Prüfen Sie Ihren heutigen PV-Ertrag
Statt sich auf Durchschnittswerte zu verlassen, können Sie Ihren erwarteten Tagesertrag standortgenau und tagesaktuell berechnen. Unsere kostenlose Solarprognose berücksichtigt:
- Ihren genauen Standort (Postleitzahl)
- Aktuelle Wetterdaten und Wettervorhersage
- Ihre Anlagengröße in kWp
- Ausrichtung und Neigung Ihres Dachs
So sehen Sie auf einen Blick, ob Ihre Anlage heute das erwartete Ergebnis liefert – oder ob Sie nach möglichen Problemen suchen sollten.
Häufige Fragen zum PV-Ertrag
Wie viel kWh produziert eine 10-kWp-Anlage am Tag?
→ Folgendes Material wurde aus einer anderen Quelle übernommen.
(* ===== verification/HammGen.v ===== *)
(** The table generator [src/src/hammgen.c]: its three functions as programs
    that fill the arrays, and the proof that the tables checked in as
    [hamm-tables.h] are the ones it computes. *)
From S2P Require Import Prelude HammTables.

(** The static arrays of the generator. *)
Record tables := Tables {
  bit_reverse : list Z;
  hamm8_fwd : list Z;
  hamm8_inv : list Z;
  hamm24_fwd_0 : list Z;
  hamm24_fwd_1 : list Z;
  hamm24_fwd_2 : list Z;
  hamm24_inv_par_0 : list Z;
  hamm24_inv_par_1 : list Z;
  hamm24_inv_par_2 : list Z;
  hamm24_inv_d1_d4 : list Z;
  hamm24_inv_err : list Z;
}.

Definition zeros (n : nat) : list Z := replicate n 0.
Definition static_tables : tables :=
  Tables (zeros 256) (zeros 16) (zeros 256) (zeros 256) (zeros 256) (zeros 4)
    (zeros 256) (zeros 256) (zeros 256) (zeros 64) (zeros 64).

(** [array[i] = x], for an index the loops keep inside the array. *)
Definition set (l : list Z) (i x : Z) : list Z := <[Z.to_nat i := x]> l.

(** [for (i = 0; i < n; ++i) st = f (i, st)] *)
Definition for_ {A} (n : Z) (f : Z → A → A) (st : A) : A :=
  fold_left (λ st i, f i st) (seqZ 0 n) st.

Definition bit (i k : Z) : Z := (i ≫ k) .& 1.

Definition generate_hamm24_inv_tables (st : tables) : tables :=
  let '(d1_d4, par0, par1, par2) :=
    for_ 256 (λ i '(d1_d4, par0, par1, par2),
      let P1 := bit i 0 in let P2 := bit i 1 in let D1 := bit i 2 in let P3 := bit i 3 in
      let D2 := bit i 4 in let D3 := bit i 5 in let D4 := bit i 6 in let P4 := bit i 7 in
      let D5 := bit i 0 in let D6 := bit i 1 in let D7 := bit i 2 in let D8 := bit i 3 in
      let D9 := bit i 4 in let D10 := bit i 5 in let D11 := bit i 6 in let P5 := bit i 7 in
      let D12 := bit i 0 in let D13 := bit i 1 in let D14 := bit i 2 in let D15 := bit i 3 in
      let D16 := bit i 4 in let D17 := bit i 5 in let D18 := bit i 6 in let P6 := bit i 7 in
      let d1_d4 := set d1_d4 (i ≫ 2) (u8 ((D1 ≪ 0) + (D2 ≪ 1) + (D3 ≪ 2) + (D4 ≪ 3))) in
      let A := P1 .^ D1 .^ D2 .^ D4 in
      let B := P2 .^ D1 .^ D3 .^ D4 in
      let C := P3 .^ D2 .^ D3 .^ D4 in
      let D := P4 in
      let E := 0 in
      let F := P1 .^ P2 .^ D1 .^ P3 .^ D2 .^ D3 .^ D4 .^ P4 in
      let par0 := set par0 i
        (s8 ((A ≪ 0) + (B ≪ 1) + (C ≪ 2) + (D ≪ 3) + (E ≪ 4) + (F ≪ 5))) in
      let A := D5 .^ D7 .^ D9 .^ D11 in
      let B := D6 .^ D7 .^ D10 .^ D11 in
      let C := D8 .^ D9 .^ D10 .^ D11 in
      let D := D5 .^ D6 .^ D7 .^ D8 .^ D9 .^ D10 .^ D11 in
      let E := P5 in
      let F := D5 .^ D6 .^ D7 .^ D8 .^ D9 .^ D10 .^ D11 .^ P5 in
      let par1 := set par1 i
        (s8 ((A ≪ 0) + (B ≪ 1) + (C ≪ 2) + (D ≪ 3) + (E ≪ 4) + (F ≪ 5))) in
      let A := D12 .^ D14 .^ D16 .^ D18 in
      let B := D13 .^ D14 .^ D17 .^ D18 in
      let C := D15 .^ D16 .^ D17 .^ D18 in
      let D := 0 in
      let E := D12 .^ D13 .^ D14 .^ D15 .^ D16 .^ D17 .^ D18 in
      let F := D12 .^ D13 .^ D14 .^ D15 .^ D16 .^ D17 .^ D18 .^ P6 in
      let par2 := set par2 i
        (s8 ((A ≪ 0) + (B ≪ 1) + (C ≪ 2) + (D ≪ 3) + (E ≪ 4) + (F ≪ 5))) in
      (* For compatibility with earlier versions of libzvbi. *)
      let par2 := set par2 i (s8 (tbl par2 i .^ 0x3F)) in
      (d1_d4, par0, par1, par2))
    (hamm24_inv_d1_d4 st, hamm24_inv_par_0 st, hamm24_inv_par_1 st, hamm24_inv_par_2 st) in
  let err := for_ 64 (λ i err,
      (* Undo the ^ 0x3F in _vbi_hamm24_inv_par[2][]. *)
      let ii := i .^ 0x3F in
      if 0 =? ii then set err ii 0
      else if (0 =? ii .& 0x1F) && (0x20 =? ii .& 0x20) then set err ii 0
      else if 0x20 =? i .& 0x20 then set err ii (s32 (1 ≪ 31))
      else
        let Byte_0_3 := 1 ≪ ((ii .& 0x1F) - 1) in
        if 1 ≪ 23 <=? Byte_0_3 then set err ii (s32 (1 ≪ 31))
        else set err ii
          (s32 (((Byte_0_3 .& 0x000004) ≫ (3 - 1))
                + ((Byte_0_3 .& 0x000070) ≫ (5 - 2))
                + ((Byte_0_3 .& 0x007F00) ≫ (9 - 5))
                + ((Byte_0_3 .& 0x7F0000) ≫ (17 - 12)))))
    (hamm24_inv_err st) in
  Tables (bit_reverse st) (hamm8_fwd st) (hamm8_inv st)
    (hamm24_fwd_0 st) (hamm24_fwd_1 st) (hamm24_fwd_2 st) par0 par1 par2 d1_d4 err.

Definition generate_hamm24_fwd_tables (st : tables) : tables :=
  let fwd_0 := for_ 256 (λ i fwd_0,
      let D1 := bit i 0 in let D2 := bit i 1 in let D3 := bit i 2 in let D4 := bit i 3 in
      let D5 := bit i 4 in let D6 := bit i 5 in let D7 := bit i 6 in let D8 := bit i 7 in
      let P1 := 1 .^ D1 .^ D2 .^ D4 .^ D5 .^ D7 in
      let P2 := 1 .^ D1 .^ D3 .^ D4 .^ D6 .^ D7 in
      let P3 := 1 .^ D2 .^ D3 .^ D4 .^ D8 in
      let P4 := 1 .^ D5 .^ D6 .^ D7 .^ D8 in
      set fwd_0 i (u8 ((P1 ≪ 0) + (P2 ≪ 1) + (D1 ≪ 2) + (P3 ≪ 3) + (D2 ≪ 4)
                       + (D3 ≪ 5) + (D4 ≪ 6) + (P4 ≪ 7))))
    (hamm24_fwd_0 st) in
  let fwd_1 := for_ 256 (λ i fwd_1,
      let D9 := bit i 0 in let D10 := bit i 1 in let D11 := bit i 2 in let D12 := bit i 3 in
      let D13 := bit i 4 in let D14 := bit i 5 in let D15 := bit i 6 in let D16 := bit i 7 in
      let P1 := D9 .^ D11 .^ D12 .^ D14 .^ D16 in
      let P2 := D10 .^ D11 .^ D13 .^ D14 in
      let P3 := D9 .^ D10 .^ D11 .^ D15 .^ D16 in
      let P4 := D9 .^ D10 .^ D11 in
      set fwd_1 i (u8 ((P1 ≪ 0) + (P2 ≪ 1) + (P3 ≪ 3) + (P4 ≪ 7))))
    (hamm24_fwd_1 st) in
  let fwd_2 := for_ 4 (λ i fwd_2,
      let D17 := bit i 0 in let D18 := bit i 1 in
      let P1 := D18 in
      let P2 := D17 .^ D18 in
      let P3 := D17 .^ D18 in
      let P4 := 0 in
      set fwd_2 i (u8 ((P1 ≪ 0) + (P2 ≪ 1) + (P3 ≪ 3) + (P4 ≪ 7))))
    (hamm24_fwd_2 st) in
  Tables (bit_reverse st) (hamm8_fwd st) (hamm8_inv st) fwd_0 fwd_1 fwd_2
    (hamm24_inv_par_0 st) (hamm24_inv_par_1 st) (hamm24_inv_par_2 st)
    (hamm24_inv_d1_d4 st) (hamm24_inv_err st).

Definition generate_hamm8_tables (st : tables) : tables :=
  (* Uncorrectable double bit errors: memset (_vbi_hamm8_inv, -1, ...). *)
  let inv := replicate 256 (-1) in
  let '(fwd, inv) := for_ 16 (λ i '(fwd, inv),
      let D1 := bit i 0 in let D2 := bit i 1 in let D3 := bit i 2 in let D4 := bit i 3 in
      let P1 := 1 .^ D1 .^ D3 .^ D4 in
      let P2 := 1 .^ D1 .^ D2 .^ D4 in
      let P3 := 1 .^ D1 .^ D2 .^ D3 in
      let P4 := 1 .^ P1 .^ D1 .^ P2 .^ D2 .^ P3 .^ D3 .^ D4 in
      let c := (P1 ≪ 0) + (D1 ≪ 1) + (P2 ≪ 2) + (D2 ≪ 3) + (P3 ≪ 4) + (D3 ≪ 5)
               + (P4 ≪ 6) + (D4 ≪ 7) in
      let fwd := set fwd i (u8 c) in
      let inv := set inv c (s8 i) in
      (* Single bit errors. *)
      let inv := for_ 8 (λ j inv, set inv (c .^ (1 ≪ j)) (s8 i)) inv in
      (fwd, inv)) (hamm8_fwd st, inv) in
  Tables (bit_reverse st) fwd inv (hamm24_fwd_0 st) (hamm24_fwd_1 st) (hamm24_fwd_2 st)
    (hamm24_inv_par_0 st) (hamm24_inv_par_1 st) (hamm24_inv_par_2 st)
    (hamm24_inv_d1_d4 st) (hamm24_inv_err st).

Definition generate_tables (st : tables) : tables :=
  let rev := for_ 256 (λ i rev,
      set rev i (u8 (((i .& 0x80) ≫ 7) + ((i .& 0x40) ≫ 5) + ((i .& 0x20) ≫ 3)
                     + ((i .& 0x10) ≫ 1) + ((i .& 0x08) ≪ 1) + ((i .& 0x04) ≪ 3)
                     + ((i .& 0x02) ≪ 5) + ((i .& 0x01) ≪ 7))))
    (bit_reverse st) in
  let st := Tables rev (hamm8_fwd st) (hamm8_inv st)
    (hamm24_fwd_0 st) (hamm24_fwd_1 st) (hamm24_fwd_2 st)
    (hamm24_inv_par_0 st) (hamm24_inv_par_1 st) (hamm24_inv_par_2 st)
    (hamm24_inv_d1_d4 st) (hamm24_inv_err st) in
  let st := generate_hamm8_tables st in
  let st := generate_hamm24_fwd_tables st in
  generate_hamm24_inv_tables st.

(** Running the generator from its zeroed static arrays yields exactly the
    tables the library is compiled with. *)
Theorem generated_tables_checked_in :
  generate_tables static_tables =
  Tables _vbi_bit_reverse _vbi_hamm8_fwd _vbi_hamm8_inv _vbi_hamm24_fwd_0 _vbi_hamm24_fwd_1
    _vbi_hamm24_fwd_2 _vbi_hamm24_inv_par_0 _vbi_hamm24_inv_par_1 _vbi_hamm24_inv_par_2
    _vbi_hamm24_inv_d1_d4 _vbi_hamm24_inv_err.
Proof. vm_compute. reflexivity. Qed.
(* ===== verification/Packet830.v ===== *)
(** Teletext packet 8/30: the network, time and programme label decoders of
    [src/src/packet-830.c]. *)
From S2P Require Import Prelude Gf2 Hamm Bcd Pil CTime.

(** [buffer + i] *)
Notation "b +' i" := (drop (Z.to_nat i) b) (at level 50, left associativity) : zvbi_scope.

(** Always TRUE. *)
Definition vbi_decode_teletext_8301_cni (buffer : list Z) : Z := vbi_rev16p (buffer +' 9).

(** The loop for f = 1, 10, ..., 10000. *)
Fixpoint bcd2bin_loop (n : nat) (f bin bcd : Z) : Z :=
  match n with
  | O => bin
  | S n => bcd2bin_loop n (f * 10) (bin + (bcd .& 15) * f) (bcd ≫ 4)
  end.
Definition bcd2bin (bcd : Z) : Z := bcd2bin_loop 5 1 0 bcd.

(** [Some (time, seconds_east)], or [None] for FALSE, when both remain unchanged. *)
Definition vbi_decode_teletext_8301_local_time (buffer : list Z) : option (Z * Z) :=
  (* Modified Julian Date. *)
  let bcd := ((buffer.[12] .& 15) ≪ 16) + (buffer.[13] ≪ 8) + buffer.[14] - 0x11111 in
  if negb (vbi_is_bcd bcd) then None
  else
    let mjd := bcd2bin bcd in
    (* UTC time. *)
    let bcd := (buffer.[15] ≪ 16) + (buffer.[16] ≪ 8) + buffer.[17] - 0x111111 in
    if negb (vbi_is_bcd bcd) then None
    else
      let utc := (bcd .& 15) + ((bcd ≫ 4) .& 15) * 10 in
      if 60 <? utc then None
      else
        let field := ((bcd ≫ 8) .& 15) + ((bcd ≫ 12) .& 15) * 10 in
        if 60 <=? field then None
        else
          let utc := utc + field * 60 in
          let field := ((bcd ≫ 16) .& 15) + (bcd ≫ 20) * 10 in
          if 24 <=? field then None
          else
            let utc := utc + field * 3600 in
            (* Local time offset in seconds east of UTC. *)
            let offset := (buffer.[11] .& 0x3E) * (15 * 60) in
            let offset := if negb (buffer.[11] .& 0x40 =? 0) then - offset else offset in
            let t := (mjd - 40587) * 86400 + utc in
            if (t <? TIME_MIN) || (TIME_MAX <? t) then None else Some (t, offset).

(** The CNI from the bytes of a packet 8/30 format 2. *)
Definition cni_8302 (b7 b8 b10 b11 : Z) : Z :=
  ((b7 .& 0x0F) ≪ 12) + ((b10 .& 0x03) ≪ 10) + ((b11 .& 0xC0) ≪ 2) + (b8 .& 0xC0)
  + (b11 .& 0x3F).

Definition vbi_decode_teletext_8302_cni (buffer : list Z) : option Z :=
  let b7 := vbi_unham16p (buffer +' 10) in
  let b8 := vbi_unham16p (buffer +' 12) in
  let b10 := vbi_unham16p (buffer +' 16) in
  let b11 := vbi_unham16p (buffer +' 18) in
  if b7 .| b8 .| b10 .| b11 <? 0 then None
  else Some (cni_8302 (vbi_rev8 b7) (vbi_rev8 b8) (vbi_rev8 b10) (vbi_rev8 b11)).

(** The loop for i = 7 to 12; [b] collects b[7] and following. *)
Fixpoint unham_8302_loop (n : nat) (i error : Z) (b : list Z) (buffer : list Z) : Z * list Z :=
  match n with
  | O => (error, b)
  | S n =>
      let t := vbi_unham16p (buffer +' (i * 2 - 4)) in
      unham_8302_loop n (i + 1) (error .| t) (b ++ [vbi_rev8 t]) buffer
  end.

Definition vbi_decode_teletext_8302_pdc (buffer : list Z) : option vbi_program_id :=
  let error := vbi_unham8 buffer.[9] in
  let b6 := vbi_rev8 error ≫ 4 in
  let '(error, b) := unham_8302_loop 6 7 error [0; 0; 0; 0; 0; 0; b6] buffer in
  if error <? 0 then None
  else
    Some {| channel := VBI_PID_CHANNEL_LCI_0 + ((b.[6] ≫ 2) .& 3);
            cni_type := VBI_CNI_TYPE_8302;
            cni := cni_8302 b.[7] b.[8] b.[10] b.[11];
            pil := ((b.[8] .& 0x3F) ≪ 14) + (b.[9] ≪ 6) + (b.[10] ≫ 2);
            luf := (b.[6] ≫ 1) .& 1;
            mi := (b.[7] ≫ 5) .& 1;
            prf := (b.[6] ≫ 0) .& 1;
            pcs_audio := (b.[7] ≫ 6) .& 3;
            pty := b.[12];
            tape_delayed := 0 |}.
(* ===== verification/Pdc.v ===== *)
(** Times and validity windows of Program Identification Labels: [src/src/pdc.c]
    from [tm_mon_mday_from_pil] to [vbi_pil_validity_window]. *)
From S2P Require Import Prelude Misc Pil CTime.

(** A [time_t] result of -1 is a failure; [errno] is returned beside it where a
    caller looks at it. *)
Definition VBI_ERR_NO_TIME : Z := 0x7081900.
Definition VBI_ERR_INVALID_PIL : Z := 0x7081901.

(** ** The date in a year near a given time *)

(** [None] is FALSE. *)
Definition tm_mon_mday_from_pil (t : tm) (pil : Z) : option tm :=
  let month0 := u32 (VBI_PIL_MONTH pil - 1) in
  let set_year (y : Z) : tm :=
    Tm (tm_sec t) (tm_min t) (tm_hour t) (VBI_PIL_DAY pil) month0 y (tm_isdst t) in
  if u32 (u32 (tm_mon t) + 6) <=? month0 then
    if tm_year t <=? INT_MIN then None else Some (set_year (tm_year t - 1))
  else if u32 (month0 + 6) <? u32 (tm_mon t) then
    if INT_MAX <=? tm_year t then None else Some (set_year (tm_year t + 1))
  else Some (set_year (tm_year t)).

Definition is_leap_year (year : Z) : bool :=
  if negb (year mod 4 =? 0) then false
  else if year mod 400 =? 0 then true
  else negb (year mod 100 =? 0).

(** The sum is converted to [unsigned int]. *)
Definition tm_leap_day_check (t : tm) : bool :=
  negb (tm_mon t =? 1) || (tm_mday t <=? 28) || is_leap_year (u32 (tm_year t + 1900)).

(** [tm.tm_hour = ...; tm.tm_min = ...; tm.tm_sec = 0;] *)
Definition set_time (t : tm) (hour min : Z) : tm :=
  Tm 0 min hour (tm_mday t) (tm_mon t) (tm_year t) (tm_isdst t).

(** ** Times in a zone given by its offset from UTC *)

Section lto.
(** [time ()]: its result and the [errno] it leaves when it fails. *)
Context (time : Z * Z).

(** The result and [errno]. *)
Definition valid_pil_lto_to_time (pil start seconds_east : Z) : Z * Z :=
  let '(start, errno) :=
    if start =? -1 then
      if time.1 =? -1 then (-1, if time.2 =? 0 then VBI_ERR_NO_TIME else time.2)
      else (time.1, 0)
    else (start, 0) in
  if start =? -1 then (-1, errno)
  else if (seconds_east <? 0) && (start <? - seconds_east) then (-1, EOVERFLOW)
  else if negb (seconds_east <? 0) && (TIME_MAX - seconds_east <? start) then (-1, EOVERFLOW)
  else
    let start := start + seconds_east in
    match gmtime_r start with
    | None => (-1, EOVERFLOW)
    | Some t =>
        match tm_mon_mday_from_pil t pil with
        | None => (-1, EOVERFLOW)
        | Some t =>
            if negb (tm_leap_day_check t) then (-1, VBI_ERR_INVALID_PIL)
            else
              let t := set_time t (VBI_PIL_HOUR pil) (VBI_PIL_MINUTE pil) in
              let '(start, errno) := _vbi_timegm t in
              if start =? -1 then (-1, errno)
              else if (0 <? seconds_east) && (start <? seconds_east) then (-1, EOVERFLOW)
              else if negb (0 <? seconds_east) && (TIME_MAX + seconds_east <? start)
              then (-1, EOVERFLOW)
              else (start - seconds_east, 0)
        end
    end.

Definition vbi_pil_lto_to_time (pil start seconds_east : Z) : Z :=
  if negb (vbi_pil_is_valid_date pil) then -1
  else (valid_pil_lto_to_time pil start seconds_east).1.

(** [Some (begin, end)], or [None] for FALSE, when both remain unchanged. *)
Definition pty_utc_validity_window (time : Z) : option (Z * Z) :=
  match gmtime_r time with
  | None => None
  | Some t =>
      let seconds_since_midnight := tm_hour t * 3600 + tm_min t * 60 + tm_sec t in
      let duration := u32 (4 * 7 * 24 * 60 * 60 + (24 + 4) * 60 * 60 - seconds_since_midnight) in
      if TIME_MAX - duration <? time then None else Some (time, time + duration)
  end.

Definition valid_pil_lto_validity_window (pil start seconds_east : Z) : option (Z * Z) :=
  let '(t, errno) := valid_pil_lto_to_time (pil .& VBI_PIL 15 31 0 0) start seconds_east in
  if t =? -1 then
    (* Annex F: "Invalid days - indefinite time window". *)
    if errno =? VBI_ERR_INVALID_PIL then Some (TIME_MIN, TIME_MAX) else None
  else if TIME_MAX - 28 * 60 * 60 <? t then None
  else if VBI_PIL_HOUR pil <? 4 then
    if t <? 4 * 60 * 60 then None else Some (t - 4 * 60 * 60, t + 28 * 60 * 60)
  else Some (t, t + 28 * 60 * 60).

Definition vbi_pil_lto_validity_window (pil start seconds_east : Z) : option (Z * Z) :=
  let month := VBI_PIL_MONTH pil in
  if month =? 0 then None (* Annex F: "Unallocated". *)
  else if month <=? 12 then
    if tbl month_days (month - 1) <=? u32 (VBI_PIL_DAY pil - 1) then Some (TIME_MIN, TIME_MAX)
    else valid_pil_lto_validity_window pil start seconds_east
  else if month <=? 14 then Some (TIME_MIN, TIME_MAX)
  else if (pil =? VBI_PIL_TIMER_CONTROL) || (pil =? VBI_PIL_INHIBIT_TERMINATE)
          || (pil =? VBI_PIL_INTERRUPTION) || (pil =? VBI_PIL_CONTINUE)
  then Some (TIME_MIN, TIME_MAX)
  else if pil =? VBI_PIL_NSPV then pty_utc_validity_window start
  else None.
End lto.

(** ** The year of a PIL *)

(** Months from one broken-down time to another. *)
Definition months_between (t0 t1 : tm) : Z :=
  12 * (tm_year t1 - tm_year t0) + (tm_mon t1 - tm_mon t0).

(** [t1] is the date and time of the label in the year that puts it at most six
    months before and five months after the month of [t0]. *)
Definition pil_date_near (pil : Z) (t0 t1 : tm) : Prop :=
  tm_ok t1 ∧ tm_mon t1 + 1 = VBI_PIL_MONTH pil ∧ tm_mday t1 = VBI_PIL_DAY pil ∧
  tm_hour t1 = VBI_PIL_HOUR pil ∧ tm_min t1 = VBI_PIL_MINUTE pil ∧ tm_sec t1 = 0 ∧
  -6 ≤ months_between t0 t1 ≤ 5.

Lemma is_leap_year_leap y : is_leap_year y = leap y.
Proof.
  unfold is_leap_year, leap.
  destruct (Z.eqb_spec (y mod 4) 0), (Z.eqb_spec (y mod 400) 0), (Z.eqb_spec (y mod 100) 0); done.
Qed.

Lemma mon_mday_from_pil t pil :
  tm_ok t → INT_MIN < tm_year t < INT_MAX → 1 ≤ VBI_PIL_MONTH pil ≤ 12 →
  ∃ y, tm_mon_mday_from_pil t pil
       = Some (Tm (tm_sec t) (tm_min t) (tm_hour t) (VBI_PIL_DAY pil) (VBI_PIL_MONTH pil - 1) y 0) ∧
  -6 ≤ 12 * (y - tm_year t) + (VBI_PIL_MONTH pil - 1 - tm_mon t) ≤ 5 ∧
  tm_year t - 1 ≤ y ≤ tm_year t + 1.
Proof.
  intros (_ & _ & _ & Hmon & _ & Hdst) Hy Hm. unfold tm_mon_mday_from_pil. rewrite Hdst.
  rewrite (u32_small (VBI_PIL_MONTH pil - 1)), (u32_small (tm_mon t)) by lia.
  rewrite (u32_small (tm_mon t + 6)), (u32_small (VBI_PIL_MONTH pil - 1 + 6)) by lia. cbv zeta.
  destruct (Z.leb_spec (tm_mon t + 6) (VBI_PIL_MONTH pil - 1)).
  - destruct (Z.leb_spec (tm_year t) INT_MIN); [lia|]. eexists. split; [reflexivity|lia].
  - destruct (Z.ltb_spec (VBI_PIL_MONTH pil - 1 + 6) (tm_mon t)).
    + destruct (Z.leb_spec INT_MAX (tm_year t)); [lia|]. eexists. split; [reflexivity|lia].
    + eexists. split; [reflexivity|lia].
Qed.

(** The leap day check makes a day of [month_days] exist in its year. *)
Lemma leap_day_check_spec t :
  0 ≤ tm_mon t < 12 → 1 ≤ tm_mday t ≤ tbl month_days (tm_mon t) →
  0 ≤ tm_year t + 1900 < 2 ^ 32 →
  tm_leap_day_check t = true ↔ tm_mday t ≤ month_length (leap (tm_year t + 1900)) (tm_mon t).
Proof.
  intros Hm Hd Hy. unfold tm_leap_day_check. rewrite u32_small, is_leap_year_leap by done.
  assert (tm_mon t = 1 ∨ month_length (leap (tm_year t + 1900)) (tm_mon t) = tbl month_days (tm_mon t))
    as [E|E].
  { pose proof (forallb_seqZ 12 (λ m, (m =? 1) || ((month_length true m =? tbl month_days m)
      && (month_length false m =? tbl month_days m))) eq_refl (tm_mon t) Hm) as H. cbv beta in H.
    destruct (leap (tm_year t + 1900)); lia. }
  - rewrite E in *. change (tbl month_days 1) with 29 in Hd. change (1 =? 1) with true. cbn [negb orb]. destruct (leap (tm_year t + 1900)).
    + change (month_length true 1) with 29. rewrite orb_true_r. split; [lia|done].
    + change (month_length false 1) with 28. rewrite orb_false_r, Z.leb_le. done.
  - rewrite E. destruct (Z.eqb_spec (tm_mon t) 1) as [E1|E1]; cbn [negb orb]; [|split; [lia|done]].
    rewrite E1 in E. destruct (leap (tm_year t + 1900)); [|discriminate].
    rewrite orb_true_r. split; [lia|done].
Qed.

(** ** The conversion to UTC *)

(** The times and offsets for which no overflow check of the code triggers:
    from 1971 to the year 285,000,000, and at most a day from UTC. *)
Definition moderate (start east : Z) : Prop :=
  2 ^ 25 ≤ start ≤ 2 ^ 53 ∧ -86400 ≤ east ≤ 86400.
Im Jahresdurchschnitt erzeugt eine 10-kWp-Anlage in Deutschland etwa 25–30 kWh pro Tag. An klaren Sommertagen sind bis zu 55 kWh möglich, an trüben Wintertagen nur 3–8 kWh. Die Schwankung zwischen bestem und schlechtestem Tag kann Faktor 10 betragen.
Warum unterscheidet sich mein Ertrag vom Nachbarn?
Selbst bei gleichgroßen Anlagen im selben Ort kann der Ertrag um 10–20 % abweichen. Ursachen sind unterschiedliche Dachausrichtung, Neigung, Verschattung, Modultypen, Wechselrichter-Effizienz und das Alter der Anlage.
Lohnt sich eine PV-Anlage auch in Norddeutschland?
Ja. Der Ertragsunterschied zwischen Nord- und Süddeutschland beträgt nur etwa 10–15 %. Eine Anlage in Hamburg erzeugt ca. 900–950 kWh/kWp, in München ca. 1.050–1.100 kWh/kWp. Da die Strompreise überall ähnlich hoch sind, lohnt sich Photovoltaik in ganz Deutschland.
Wie genau sind Ertragsprognosen?
Professionelle Prognosen auf Basis von Wetterdaten und Standortinformationen erreichen eine Genauigkeit von ±10–15 % für Tagesprogosen und ±5 % für Jahresprognosen. Unsere Solarprognose nutzt aktuelle Wetterdaten für bestmögliche Genauigkeit.